Stored data entries:
⁂
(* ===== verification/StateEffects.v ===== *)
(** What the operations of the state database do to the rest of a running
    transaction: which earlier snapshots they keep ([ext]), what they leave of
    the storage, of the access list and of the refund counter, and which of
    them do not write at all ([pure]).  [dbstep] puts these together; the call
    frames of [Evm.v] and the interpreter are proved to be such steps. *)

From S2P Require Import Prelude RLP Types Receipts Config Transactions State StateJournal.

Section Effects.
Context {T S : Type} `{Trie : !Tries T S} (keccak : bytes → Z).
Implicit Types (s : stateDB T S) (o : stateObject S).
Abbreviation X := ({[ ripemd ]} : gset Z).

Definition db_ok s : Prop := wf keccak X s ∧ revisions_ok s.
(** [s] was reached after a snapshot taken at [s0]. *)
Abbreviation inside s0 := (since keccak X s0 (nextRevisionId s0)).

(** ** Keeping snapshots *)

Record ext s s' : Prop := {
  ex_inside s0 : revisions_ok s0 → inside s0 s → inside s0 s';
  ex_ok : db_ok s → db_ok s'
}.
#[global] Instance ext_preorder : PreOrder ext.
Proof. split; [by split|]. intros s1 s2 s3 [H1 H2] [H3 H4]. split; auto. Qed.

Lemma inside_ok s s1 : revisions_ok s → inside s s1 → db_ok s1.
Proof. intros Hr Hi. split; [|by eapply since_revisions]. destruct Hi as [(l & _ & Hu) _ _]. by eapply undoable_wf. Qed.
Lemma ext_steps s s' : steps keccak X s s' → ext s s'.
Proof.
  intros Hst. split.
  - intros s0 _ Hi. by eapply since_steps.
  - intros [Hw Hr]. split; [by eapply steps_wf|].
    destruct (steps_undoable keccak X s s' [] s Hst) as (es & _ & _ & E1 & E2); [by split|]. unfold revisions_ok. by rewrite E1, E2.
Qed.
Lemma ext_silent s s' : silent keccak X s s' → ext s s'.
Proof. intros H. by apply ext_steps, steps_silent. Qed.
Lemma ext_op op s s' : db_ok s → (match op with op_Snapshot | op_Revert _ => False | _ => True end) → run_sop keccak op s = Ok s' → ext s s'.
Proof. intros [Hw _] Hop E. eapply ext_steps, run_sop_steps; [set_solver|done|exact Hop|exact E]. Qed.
⁂
### WORK INSTRUCTIONS:
Return each line among the entries that holds the word "Lemma".

### ANSWER SPACE:
Lemma inside_ok s s1 : revisions_ok s → inside s s1 → db_ok s1.
Lemma ext_steps s s' : steps keccak X s s' → ext s s'.
Lemma ext_silent s s' : silent keccak X s s' → ext s s'.
Lemma ext_op op s s' : db_ok s → (match op with op_Snapshot | op_Revert _ => False | _ => True end) → run_sop keccak op s = Ok s' → ext s s'.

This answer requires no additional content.